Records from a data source
Definition host_notify_timer (node : NodeDescriptor) (event : Event) (flow_id : FlowId)
  : transition unit :=
  let unexpected := unexpected_emission node flow_id (payload event) in
  '(state, index, position, generator) ←
    generator_parts node flow_id (UnknownGenerator (nd_id node) flow_id);
  match fg_kind generator with
  | GenConstant constant =>
      if negb (emission_due generator event) then fail unexpected
      else
        let generator :=
          generator <| fg_next_emission ::= fun emission => emission <| se_status := Finished |> |>
                    <| fg_packets_emitted := 1 |>
                    <| fg_bytes_emitted := cg_packet_size_bytes constant |> in
        let completion := mkSignal 0 (time_ns (key event) -w cg_interval_ns constant)
                            (cg_interval_ns constant) in
        '(state, index, causes) ←
          unwrap (complete_local_successors
                    (state <| hs_generators ::= <[position := generator]> |>) index flow_id
                    completion causes_default);
        _ ← set_host node state;
        _ ← set_index node index;
        descriptor ← flow flow_id;
        arrival_ns ← some_or (checked_add (time_ns (key event)) (cg_first_departure_ns constant))
                       (Time ArrivalOverflow);
        _ ← emit_from_host node event
              (mkChild (fd_target descriptor) RemoteArrival (payload event) arrival_ns);
        release_stages node event causes
  | _ => fail unexpected
  end.

Definition host_notify_arrival (node : NodeDescriptor) (event : Event)
    (packet : PacketDescriptor) : transition unit :=
  '(state, index) ← host_parts node;
  '(state, index, causes) ←
    run (record_inbound_progress state index (pk_flow packet)
           (mkInbound 0 (pk_size_bytes packet) (pk_size_bytes packet)) (nd_id node)
           causes_default);
  _ ← set_host node state;
  _ ← set_index node index;
  _ ← mark_terminal (payload event);
  release_stages node event causes.

(** ** The host's egress *)

(** The search for the first queued packet whose class is not paused. *)
Fixpoint host_pfc_search (pfc : HostPfcState) (position : nat) (queue : list PayloadId)
  : transition (option nat) :=
  match queue with
  | [] => done_with None
  | id :: queue =>
      packet ← packet id;
      class ← packet_pfc_class packet;
      paused ← unwrap (host_is_paused pfc class);
      if (paused : bool) then host_pfc_search pfc (S position) queue
      else done_with (Some position)
  end.

Definition host_pfc_first_eligible (node : NodeDescriptor) : transition (option nat) :=
  state ← host_state node;
  match hs_pfc state with
  | None => done_with (match hs_queue state with [] => None | _ => Some 0%nat end)
  | Some pfc => host_pfc_search pfc 0 (hs_queue state)
  end.

Definition host_pfc_start_eligible (node : NodeDescriptor)
  : transition (option (LinkId * PayloadId)) :=
  first ← host_pfc_first_eligible node;
  match first with
  | None => done_with None
  | Some position =>
      state ← host_state node;
      id ← some_or (hs_queue state !! position) (InvalidSchedulerState (nd_id node));
      _ ← set_host node (state <| hs_queue ::= delete position |> <| hs_in_service := Some id |>);
      done_with (Some (hs_egress_link state, id))
  end.

Definition host_pfc_claim_ready (node : NodeDescriptor) : transition bool :=
  first ← host_pfc_first_eligible node;
  state ← host_state node;
  if bool_decide (is_Some first) && negb (hs_tx_ready_pending state) then
    _ ← set_host node (state <| hs_tx_ready_pending := true |>);
    done_with true
  else done_with false.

__Work to complete__.
Reproduce exactly the entries above, limited to the lines from the one with "<| fg_bytes_emitted := cg_packet_size_bytes" through the one with "(** The search", both included.

__Response box__.
                    <| fg_bytes_emitted := cg_packet_size_bytes constant |> in
        let completion := mkSignal 0 (time_ns (key event) -w cg_interval_ns constant)
                            (cg_interval_ns constant) in
        '(state, index, causes) ←
          unwrap (complete_local_successors
                    (state <| hs_generators ::= <[position := generator]> |>) index flow_id
                    completion causes_default);
        _ ← set_host node state;
        _ ← set_index node index;
        descriptor ← flow flow_id;
        arrival_ns ← some_or (checked_add (time_ns (key event)) (cg_first_departure_ns constant))
                       (Time ArrivalOverflow);
        _ ← emit_from_host node event
              (mkChild (fd_target descriptor) RemoteArrival (payload event) arrival_ns);
        release_stages node event causes
  | _ => fail unexpected
  end.

Definition host_notify_arrival (node : NodeDescriptor) (event : Event)
    (packet : PacketDescriptor) : transition unit :=
  '(state, index) ← host_parts node;
  '(state, index, causes) ←
    run (record_inbound_progress state index (pk_flow packet)
           (mkInbound 0 (pk_size_bytes packet) (pk_size_bytes packet)) (nd_id node)
           causes_default);
  _ ← set_host node state;
  _ ← set_index node index;
  _ ← mark_terminal (payload event);
  release_stages node event causes.

(** ** The host's egress *)

(** The search for the first queued packet whose class is not paused. *)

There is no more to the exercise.